Осень приятно удивляла, начавшимся с самых первых чисел дождём, заглушающим какие либо мысли. Елизавета проводила большую часть времени у себя в покоях, порой не брезгуя лечь в кровать в уличном платье, не находя в себе сил элементарно выйти к завтраку, обеду или ужину. Аглая всё приносила в спальню и глядела сочувствующими зелёными глазами из-под светлых ресниц, порой юная крепостная тяжелы вздыхала смотря в окно и княжна понимала, почему. Если для неё дождь был спасением от призраков прошлого, то для крепостных был предвестником голодной зимы. Откинувшись в кресле и прикрыв глаза, Ветринская со стыдом вспоминала все свои встречи с баронетом, который гостевал у них уже третий месяц, пусть он и приехал со своим другом, Елизавете стоило бы почаще проводить время с гостем, развлекать его, как и подобает хозяйке дома. Дом казался совсем пустым, тёмным и пугающим, даже обычно шумного Петра не было слышно и девушка с особой аккуратностью направилась вниз.
– Мисс Елизавета! – княжна резко обернулась и едва ли не упала с лестницы от испуга. Совсем рядом стоял Томас, взволнованно заглядывая ей в глаза, – Простите, что напугал, я не хотел, – юноша слегка вильнул головой, из-за чего его кудри подскочили и упали на глаза.

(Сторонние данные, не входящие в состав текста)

(** ** The lock *)

(** The lock is taken by the first attempt to listen that succeeds before the
    deadline has passed; otherwise the call ends with an error once it has
    passed. The error is never [ErrCouldNotAquirePort], the one that the
    commands test for. *)
Theorem lock_spec limit addr attempts :
  0 < limit -> Exists (fun a => a.1 = true \/ limit * millisecond < a.2) attempts ->
  exists before a after, attempts = before ++ a :: after /\
    Forall (fun b => b.1 = false /\ b.2 <= limit * millisecond) before /\
    if a.1 then lock_loop limit addr attempts = Ok None
    else limit * millisecond < a.2 /\ exists text, lock_loop limit addr attempts = Ok (Some (NewError text)).
Proof.
  intros Hl. induction attempts as [|[ok t] attempts IH]; [by intros H%Exists_nil|]. intros H.
  destruct ok.
  { exists [], (true, t), attempts. done. }
  destruct (Z.ltb_spec (limit * millisecond) t) as [Ht|Ht].
  { exists [], (false, t), attempts. split_and!; [done..|]. cbn [lock_loop fst snd]. split; [done|].
    rewrite (proj2 (Z.ltb_lt 0 limit) Hl), (proj2 (Z.ltb_lt _ _) Ht). eauto. }
  apply Exists_cons in H as [[H|H]|H]; [done|simpl in H; lia|].
  destruct (IH H) as (before & a & after & -> & Hb & Ha). exists ((false, t) :: before), a, after.
  split; [done|]. split; [by constructor|]. cbn [lock_loop].
  rewrite (proj2 (Z.ltb_ge _ _) Ht), andb_false_r. done.
Qed.

Lemma lock_never limit attempts t : forall t' e, Lock limit attempts t = Ok (t', e) -> e <> Some ErrCouldNotAquirePort.
Proof.
  intros t' e H. unfold Lock in H. apply obind_ok in H as (e' & He & [= _ <-]).
  revert He. induction attempts as [|[[] x] l IH]; cbn [lock_loop]; [done|by intros [= <-]|].
  destruct (_ && _); [by intros [= <-]|done].
Qed.
(* ===== verification/Auth.v ===== *)
(** Logging in (server.go: [PerAttempt] and its callbacks; rsa.go:
    [LoadRSAPublicKey]; xendor/github.com/glycerine/xcryptossh/server.go: the
    key cache, [serverAuthenticate], [Challenge]). The requests of one
    connection are a list of packets; the state is the attempt's two flags and
    the user database. *)
From S2P Require Import Prelude.
From S2P Require Import GoStrings.
From S2P Require Import Wire.
From S2P Require Import UserDb.
Import AtomicUserMap.

(** ** Data *)

Record PerAttempt := mkAttempt { PublicKeyOK : bool; OneTimeOK : bool }.

(** The callbacks that [SetupAuthRequirements] leaves in the server's
    configuration; a password callback is never installed. *)
Record ServerConfig := mkServerConfig {
  HasPublicKeyCallback : bool;
  HasKeyboardInteractiveCallback : bool;
  MaxAuthTries : Z;
}.

Definition SetupAuthRequirements (cfg : HostCfg) : PerAttempt * ServerConfig :=
  let skipKI := SkipPassphrase cfg && SkipTOTP cfg in
  (mkAttempt (SkipRSA cfg) skipKI, mkServerConfig (negb (SkipRSA cfg)) (negb skipKI) 0).

(** [NewServerConn]: six tries unless configured otherwise. *)
Definition fullConf (config : ServerConfig) : ServerConfig :=
  if MaxAuthTries config =? 0
  then mkServerConfig (HasPublicKeyCallback config) (HasKeyboardInteractiveCallback config) 6
  else config.

(** What the client does with one request: the packet, and the packets with
    which it answers the challenges of keyboard-interactive ([None] when the
    read fails). [ev_now] is the server's clock. *)
Record event := mkEvent {
  ev_now : Z;
  ev_packet : string;
  ev_answer : option string;
  ev_ack : option string;
}.

Record userAuthRequest := mkRequest {
  req_User : string;
  req_Service : string;
  req_Method : string;
  req_Payload : string;
}.

Definition parse_request (packet : string) : outcome userAuthRequest :=
  let? vs := Unmarshal packet userAuthRequestMsg in
  match vs with
  | [VString u; VString s; VString m; VRest p] => Ok (mkRequest u s m p)
  | _ => Panic "unreachable"
  end.

(** ** The key cache *)

Definition cachedPubKey := (string * string * outcome unit)%type.
Definition maxCachedPubKeys : nat := 16.

Fixpoint cache_get (keys : list cachedPubKey) (user data : string) : option (outcome unit) :=
  match keys with
  | [] => None
  | (u, d, r) :: keys =>
      if (u =? user)%string && (d =? data)%string then Some r else cache_get keys user data
  end.

Definition cache_add (keys : list cachedPubKey) (candidate : cachedPubKey) : list cachedPubKey :=
  if (List.length keys <? maxCachedPubKeys)%nat then keys ++ [candidate] else keys.

(** ** The challenges of keyboard-interactive *)

Fixpoint parse_answers (n : nat) (packet : string) : outcome (list string) :=
  match n with
  | O => if (packet =? "")%string then Ok [] else Err "ssh: junk at end of message"
  | S n =>
      match parseString packet with
      | None => Err (parseError 61)
      | Some (ans, rest) => let? l := parse_answers n rest in Ok (ans :: l)
      end
  end.
(* ===== verification/Halter.v ===== *)
(** Lifecycles (xendor/github.com/glycerine/xcryptossh/halter.go): channels
    that are closed once, halters and the propagation of stop requests through
    the graph of halters, and the link between a context and a halter. *)
From S2P Require Import Prelude.

(** ** IdemCloseChan *)

(** [Chan] tells whether the channel is closed: closing it again panics. *)
Record IdemCloseChan := mkIdem { Chan : bool; closed : bool }.

Definition NewIdemCloseChan : IdemCloseChan := mkIdem false false.
Definition Reinit (c : IdemCloseChan) : IdemCloseChan := mkIdem false false.
Definition ErrAlreadyClosed : string := "Chan already closed".

(** [Close]: the channel afterwards, and the error returned. *)
Definition Close (c : IdemCloseChan) : outcome (IdemCloseChan * option string) :=
  if closed c then Ok (c, Some ErrAlreadyClosed)
  else if Chan c then Panic "close of closed channel"
  else Ok (mkIdem true true, None).

Definition IsClosed (c : IdemCloseChan) : bool := closed c.

(** The flag and the channel agree. *)
Definition wf_chan (c : IdemCloseChan) : Prop := Chan c = closed c.

(** ** Halters *)

(** A halter's address. *)
Abbreviation hid := nat (only parsing).

Record Halter := mkHalter {
  ready : IdemCloseChan;
  done : IdemCloseChan;
  reqStop : IdemCloseChan;
  err : option string;
  upstream : gset nat;
  downstream : gset nat;
}.

Definition NewHalter : Halter :=
  mkHalter NewIdemCloseChan NewIdemCloseChan NewIdemCloseChan None ∅ ∅.
Lemma tofu_connects_witness :
  exists t', helperNewClientConnect string nat demo_auth_key (fun k => k) (fun _ => "ssh-rsa") (fun _ => "db") demo_range
    (fun _ => true) (fun _ => Ok tt) 9 demo_net demo_waiting = Ok (t', [], None) /\ cli nat t' = Some 7%nat.
Proof.
  destruct demo_learn as [[[k f] v]|e|s|] eqn:E; [|vm_compute in E; discriminate..].
  destruct (tofu_connects string nat demo_auth_key (fun k => k) (fun _ => "ssh-rsa") (fun _ => "db") demo_range (fun _ => true) (fun _ => Ok tt)
    9 demo_waiting "K1" "1.2.3.4:22" "2017-01-01" (HandshakeFails nat "closed") "1.2.3.4:22" "2017-01-01" 7%nat [] k f v)
    as (t' & H1 & H2 & _); try (vm_compute; reflexivity); [|exact E|exists t'; split; [exact H1|exact H2]].
  split; [eexists; vm_compute; reflexivity|]. split; [vm_compute; discriminate|]. split; [by right|vm_compute; reflexivity].
Defined.

Lemma server_gone_panics_witness :
  demo_reconnect (replicate 30 (false, DialFails string nat "getsockopt: connection refused") ++ []) demo_tri =
    Panic "sshConnect() errored at dial to 'db.example.com:22': 'getsockopt: connection refused' ".
Proof.
  apply (server_gone_panics string nat demo_parse demo_auth_key (fun k => k) (fun _ => "ssh-rsa") (fun _ => "db") (fun _ => Err "no file")
    demo_range (fun _ => true) (fun _ => Ok tt) demo_dial None ∅ (Some 0%nat) "tri" 5 demo_net demo_world [] demo_tri demo_tri
    (keepalive_uhp demo_dial) "getsockopt: connection refused" 6 7 [] demo_start_ok); try (vm_compute; reflexivity).
  split; [eexists; vm_compute; reflexivity|]. split; [vm_compute; discriminate|]. split; [by right|vm_compute; reflexivity].
Defined.

Definition demo_quiet : DialConfig := mkDial "/kh" "bob" "/id_rsa" "db.example.com" 22 "" false false false true 0 "db".
Lemma skip_keepalive_ignored_witness :
  KeepAliveEvery (cfg_of (with_keepalive (mkClient false false (5 * second) false 0 "/id_rsa", demo_hosts, ∅))) = second.
Proof.
  apply (skip_keepalive_ignored string demo_parse demo_auth_key (fun _ => Err "no file") demo_quiet (Some demo_hosts) ∅); reflexivity.
Defined.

– Ничего страшного, баронет Баршеп, – улыбнулась Елизавета, отведя взгляд и неосознанно поправив рукой собственную причёску.
– Я хотел поинтересоваться, не составите ли вы мне компания на ужине? Пётр отлучился к старым друзьям, а я бы очень хотел наконец пообщаться с вами поближе, – улыбнулся Томас, спустившись на ступеньку ниже княжны, из-за чего их глаза стали находиться на одном уровне и Елизавета наконец смогла вблизи восхититься всей красотой его лица. Ветринская с детства считала, что русские мужчины краше всех остальных, взять хотя бы великого Петра Первого, чей лик вызывал в душе шквал чувств, но сейчас, стоя перед английским дворянином она была зачарована.
– Конечно, – кивнула девушка и приняв предложенную юношей руку, направилась вместе с ним в зал, где уже был накрыт стол. А за окном всё сверкали молнии.